Principle 2.19 of King III[2] states that directors should be appointed through a formal process. According to paragraph 80, Shareholders are ultimately responsible for the composition of the board, and it is in their interest to ensure that the board is properly constituted from the viewpoint of skills and representivity. Procedures for the appointments to the board should be formal and transparent and should be a matter for the board as a whole, assisted by the nominations committee, subject to shareholder approval.

Not surprisingly, companies are increasingly concerned to ensure that their boards contain the right mix of skills and expertise to help them implement their business strategies effectively.

According to a paper on Director Due Diligence[3], released by the IoDSA’s Corporate Governance Network, the key goal in selecting directors is to build a mix of skills and experience that achieves a well-rounded team in fulfilling the board’s duties and responsibilities. King III states in principle 2.18, paragraphs 71 and 72 that "Directors should be individuals of integrity and courage, and have the relevant knowledge, skills and experience to bring judgement to bear on the business of the company.” and "every board should consider whether its size, diversity and demographics make it effective. Diversity applies to academic qualifications, technical expertise, relevant industry knowledge, experience, nationality, age, race and gender. ”

The nominations committee (or if none the board), should determine the nominees who will be put forward to the shareholders for election. This should be based on the assessments of the proposed candidates (review of CV’s, background checks and interviews) as well as the needs of the board. This robust due diligence process will ascertain whether the nominees are suitable for consideration and should be nominated for appointment i.e. whether they have the right knowledge, skills and personal attributes to effectively fulfil their legal duties.
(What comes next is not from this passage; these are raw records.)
(* ===== verification/ParseMessage.v ===== *)
(** * From bytes to messages ([src/src/messages.cpp])

    The dispatch on the message type and on the authentication request code,
    the message header, and the two entry points of the stream reader,
    [parse_message] and [message_missing_bytes]. *)

From stdpp Require Import base list option.
From Stdlib Require Import ZArith Lia.
From S2P Require Import Prelude Errors ParseContext Views BackendMessages.

#[local] Open Scope Z_scope.

(** [parse_any_message_impl]: the output is assigned only on success. *)
Definition parse_any_message_impl {A} (wrap : A -> any_backend_message)
    (r : error_code * A) : error + any_backend_message :=
  match r with
  | (Some e, _) => inl e
  | (None, a) => inr (wrap a)
  end.

(** The instances for the empty messages. *)
Definition parse_empty (m : any_backend_message) (data : bytes) : error + any_backend_message :=
  match check_empty data with Some e => inl e | None => inr m end.

(** Value of the members [parse] may leave unassigned. *)
Definition no_copy_response : copy_response := {| overall_fmt_code := 0; fmt_codes := RAPV [] 0 |}.
Definition no_parameter_description : parameter_description := {| parameter_type_oids := RAPV [] 0 |}.

Definition parse_authentication_request (from : bytes) : error + any_backend_message :=
  if (length from <? 4)%nat then inl (client incomplete_message)
  else
    let type := load_big_s (take 4 from) in
    let from := drop 4 from in
    if type =? 0 then parse_empty Mauthentication_ok from
    else if type =? 2 then parse_empty Mauthentication_kerberos_v5 from
    else if type =? 3 then parse_empty Mauthentication_cleartext_password from
    else if type =? 5 then
      parse_any_message_impl Mauthentication_md5_password (run_parse md5_password_body from)
    else if type =? 7 then parse_empty Mauthentication_gss from
    else if type =? 8 then inr (Mauthentication_gss_continue from)
    else if type =? 9 then parse_empty Mauthentication_sspi from
    else if type =? 10 then
      parse_any_message_impl Mauthentication_sasl (run_parse sasl_body from)
    else if type =? 11 then inr (Mauthentication_sasl_continue from)
    else if type =? 12 then inr (Mauthentication_sasl_final from)
    else inl (client protocol_value_error).

Definition parse_any_message (message_type : Z) (data : bytes) : error + any_backend_message :=
  let t := message_type in
  if t =? ch "R" then parse_authentication_request data
  else if t =? ch "K" then parse_any_message_impl Mbackend_key_data (run_parse backend_key_data_body data)
  else if t =? ch "2" then parse_empty Mbind_complete data
  else if t =? ch "3" then parse_empty Mclose_complete data
  else if t =? ch "C" then parse_any_message_impl Mcommand_complete (run_parse command_complete_body data)
  else if t =? ch "d" then inr (Mcopy_data data)
  else if t =? ch "c" then parse_empty Mcopy_done data
  else if t =? ch "G" then
    parse_any_message_impl Mcopy_in_response (run_parse (copy_response_body no_copy_response) data)
  else if t =? ch "H" then
    parse_any_message_impl Mcopy_out_response (run_parse (copy_response_body no_copy_response) data)
  else if t =? ch "W" then
    parse_any_message_impl Mcopy_both_response (run_parse (copy_response_body no_copy_response) data)
  else if t =? ch "D" then parse_any_message_impl Mdata_row (run_parse data_row_body data)
  else if t =? ch "I" then parse_empty Mempty_query_response data
  else if t =? ch "E" then parse_any_message_impl Merror_response (parse_error_notice data)
  else if t =? ch "v" then
    parse_any_message_impl Mnegotiate_protocol_version (run_parse negotiate_body data)
  else if t =? ch "n" then parse_empty Mno_data data
  else if t =? ch "N" then parse_any_message_impl Mnotice_response (parse_error_notice data)
  else if t =? ch "A" then
    parse_any_message_impl Mnotification_response (run_parse notification_response_body data)
  else if t =? ch "t" then
    parse_any_message_impl Mparameter_description
      (run_parse (parameter_description_body no_parameter_description) data)
  else if t =? ch "S" then parse_any_message_impl Mparameter_status (run_parse parameter_status_body data)
  else if t =? ch "1" then parse_empty Mparse_complete data
  else if t =? ch "s" then parse_empty Mportal_suspended data
  else if t =? ch "Z" then parse_any_message_impl Mready_for_query (run_parse ready_for_query_body data)
  else if t =? ch "T" then parse_any_message_impl Mrow_description (run_parse row_description_body data)
  else inl (client protocol_value_error).

(** ** The message header *)

Record message_header := { mh_type : Z; mh_size : Z }.

(** The argument is the span of the first 5 bytes. *)
Definition parse_header (from : bytes) : error + message_header :=
  let msg_type := nth 0 from 0 in
  let size := load_big_s (drop 1 from) in
  if size <? 4 then inl (client protocol_value_error)
  else inr {| mh_type := msg_type; mh_size := size |}.

(** The stored image and the error code. *)
Definition serialize_header (h : message_header) : error + bytes :=
  if mh_size h >? INT32_MAX - 4 then inl (client value_too_big)
  else inr (mh_type h :: be_encode 4 (mh_size h)).

(** ** Entry points *)

Record parse_message_result := {
  pm_ec : error_code;
  pm_message : any_backend_message;
  pm_size : nat
}.

Definition pm_error (e : error) : parse_message_result :=
  {| pm_ec := Some e; pm_message := Mnone; pm_size := 0 |}.
Definition pm_needs_more (n : nat) : parse_message_result :=
  {| pm_ec := Some (client needs_more); pm_message := Mnone; pm_size := n |}.

Definition parse_message (data : bytes) : parse_message_result :=
  if (length data <? 5)%nat then pm_needs_more (5 - length data)
  else match parse_header (take 5 data) with
  | inl e => pm_error e
  | inr header =>
      let required_size := Z.to_nat (mh_size header + 1) in
      if (length data <? required_size)%nat then pm_needs_more (required_size - length data)
      else match parse_any_message (mh_type header) (take (required_size - 5) (drop 5 data)) with
      | inl e => pm_error e
      | inr msg => {| pm_ec := None; pm_message := msg; pm_size := required_size |}
      end
  end.

Definition message_missing_bytes (data : bytes) : nat :=
  if (length data <? 5)%nat then 5 - length data
  else match parse_header (take 5 data) with
  | inl _ => 0
  | inr header =>
      let required_size := Z.to_nat (mh_size header + 1) in
      if (length data <? required_size)%nat then required_size - length data else 0
  end.

(** ** Frames *)

(** A message on the wire: type byte, length counting itself, body. *)
Definition frame (t : Z) (body : bytes) : bytes :=
  t :: be_encode 4 (Z.of_nat (length body) + 4) ++ body.

Lemma length_frame t body : length (frame t body) = (5 + length body)%nat.
Proof. unfold frame. simpl. rewrite length_app, length_be_encode. lia. Qed.
#[export] Hint Rewrite length_frame : pglen.
Inductive wire_body : any_backend_message -> Z -> bytes -> Prop :=
| W_authentication_ok : wire_body Mauthentication_ok (ch "R") (be_encode 4 0)
| W_authentication_kerberos_v5 : wire_body Mauthentication_kerberos_v5 (ch "R") (be_encode 4 2)
| W_authentication_cleartext_password :
    wire_body Mauthentication_cleartext_password (ch "R") (be_encode 4 3)
| W_authentication_md5_password s :
    length s = 4%nat ->
    wire_body (Mauthentication_md5_password {| salt := s |}) (ch "R") (be_encode 4 5 ++ s)
| W_authentication_gss : wire_body Mauthentication_gss (ch "R") (be_encode 4 7)
| W_authentication_gss_continue d :
    wire_body (Mauthentication_gss_continue d) (ch "R") (be_encode 4 8 ++ d)
| W_authentication_sspi : wire_body Mauthentication_sspi (ch "R") (be_encode 4 9)
| W_authentication_sasl mechs :
    Forall (fun s => (0 ∉ s) /\ s <> []) mechs ->
    wire_body (Mauthentication_sasl {| mechanisms := FPV (length mechs) (items_enc mechs) |})
      (ch "R") (be_encode 4 10 ++ items_enc mechs ++ [0])
| W_authentication_sasl_continue d :
    wire_body (Mauthentication_sasl_continue d) (ch "R") (be_encode 4 11 ++ d)
| W_authentication_sasl_final d :
    wire_body (Mauthentication_sasl_final d) (ch "R") (be_encode 4 12 ++ d)
| W_backend_key_data v :
    int_ok 4 (bkd_process_id v) -> int_ok 4 (bkd_secret_key v) ->
    wire_body (Mbackend_key_data v) (ch "K")
      (be_encode 4 (bkd_process_id v) ++ be_encode 4 (bkd_secret_key v))
| W_bind_complete : wire_body Mbind_complete (ch "2") []
| W_close_complete : wire_body Mclose_complete (ch "3") []
| W_command_complete v :
    (0 ∉ tag v) -> wire_body (Mcommand_complete v) (ch "C") (string_enc (tag v))
| W_copy_data d : wire_body (Mcopy_data d) (ch "d") d
| W_copy_done : wire_body Mcopy_done (ch "c") []
| W_copy_in_response v body : copy_wire v body -> wire_body (Mcopy_in_response v) (ch "G") body
| W_copy_out_response v body : copy_wire v body -> wire_body (Mcopy_out_response v) (ch "H") body
| W_copy_both_response v body : copy_wire v body -> wire_body (Mcopy_both_response v) (ch "W") body
| W_data_row (cols : list field_view) :
    Z.of_nat (length cols) <= INT16_MAX -> Forall item_wf cols ->
    wire_body (Mdata_row {| columns := FPV (length cols) (items_enc cols) |}) (ch "D")
      (be_encode 2 (Z.of_nat (length cols)) ++ items_enc cols)
| W_empty_query_response : wire_body Mempty_query_response (ch "I") []
| W_error_response v body : error_fields no_fields v body -> wire_body (Merror_response v) (ch "E") body
| W_negotiate_protocol_version minor (opts : list bytes) :
    0 <= minor <= INT32_MAX -> Z.of_nat (length opts) <= INT32_MAX -> Forall item_wf opts ->
    wire_body (Mnegotiate_protocol_version
                 {| minor_version := minor;
                    non_recognized_options := FPV (length opts) (items_enc opts) |}) (ch "v")
      (be_encode 4 minor ++ be_encode 4 (Z.of_nat (length opts)) ++ items_enc opts)
| W_no_data : wire_body Mno_data (ch "n") []
| W_notice_response v body : error_fields no_fields v body -> wire_body (Mnotice_response v) (ch "N") body
| W_notification_response v :
    int_ok 4 (nr_process_id v) -> (0 ∉ channel_name v) -> (0 ∉ payload v) ->
    wire_body (Mnotification_response v) (ch "A")
      (be_encode 4 (nr_process_id v) ++ string_enc (channel_name v) ++ string_enc (payload v))
| W_parameter_description oids :
    Z.of_nat (length oids) <= INT16_MAX -> Forall (int_ok 4) oids ->
    wire_body (Mparameter_description no_parameter_description) (ch "t")
      (be_encode 2 (Z.of_nat (length oids)) ++ concat (map (be_encode 4) oids))
| W_parameter_status v :
    (0 ∉ ps_name v) -> (0 ∉ ps_value v) ->
    wire_body (Mparameter_status v) (ch "S") (string_enc (ps_name v) ++ string_enc (ps_value v))
| W_parse_complete : wire_body Mparse_complete (ch "1") []
| W_portal_suspended : wire_body Mportal_suspended (ch "s") []
| W_ready_for_query v :
    is_valid_status (status v) = true -> wire_body (Mready_for_query v) (ch "Z") [status v]
| W_row_description (ds : list field_description) :
    Z.of_nat (length ds) <= INT16_MAX -> Forall item_wf ds ->
    wire_body (Mrow_description {| field_descriptions := FPV (length ds) (items_enc ds) |}) (ch "T")
      (be_encode 2 (Z.of_nat (length ds)) ++ items_enc ds).

(** ** Formats and encodings *)

Lemma Fbind_intro {A B} (F : fmt A) (G : A -> fmt B) a b bs1 bs2 rest :
  F a bs1 (bs2 ++ rest) -> G a b bs2 rest -> Fbind F G b (bs1 ++ bs2) rest.
Proof. intros. by exists a, bs1, bs2. Qed.

Lemma Fbind_last {A B} (F : fmt A) (G : A -> fmt B) a b bs rest :
  F a bs rest -> G a b [] rest -> Fbind F G b bs rest.
Proof. intros. exists a, bs, []. by rewrite app_nil_r. Qed.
According to King III, Chapter 2, paragraph 81, "Boards should ascertain whether potential candidates are competent to be appointed as directors and can contribute to the business judgement calls to be made by the board. In looking at the skills and suitability of a proposed candidate director, there are three dimensions that require consideration, namely:

· The knowledge and experience required to fill the gap on the board

· The apparent integrity of the individual; and

· The skills and capacity of the individual to discharge his duties to the board.”

Apart from these general governance considerations, it is important to ensure that the potential candidates are not disqualified from serving in terms of the Companies Act of any other relevant legislation.

Prospective directors also need to take the time and trouble to perform a similarly intensive due diligence exercise on companies whose boards they have been asked to consider joining. It is imperative that prior to accepting an appointment, a potential director satisfies himself/herself that the company is a company in which he/she can have faith and in which he/she will be well suited to serving.

This due diligence allows the prospective director to assess the risks posed through involvement with the company, its governance procedures, financial management and its strategic aims and objectives. The exercise may also reveal to the individual whether he/she has the knowledge, skills and capacity to make a meaningful contribution.

In terms of King III, Chapter 2, paragraph 86, "The onus is on individual directors to determine whether they have the requisite skills and capacity to make a meaningful contribution and are free from apparent of actual conflicts.

Given the hugely increased exposure to personal liability that the Companies Act imposes on directors, it becomes even more important for potential directors to inform themselves about how the company is run and what risks it faces.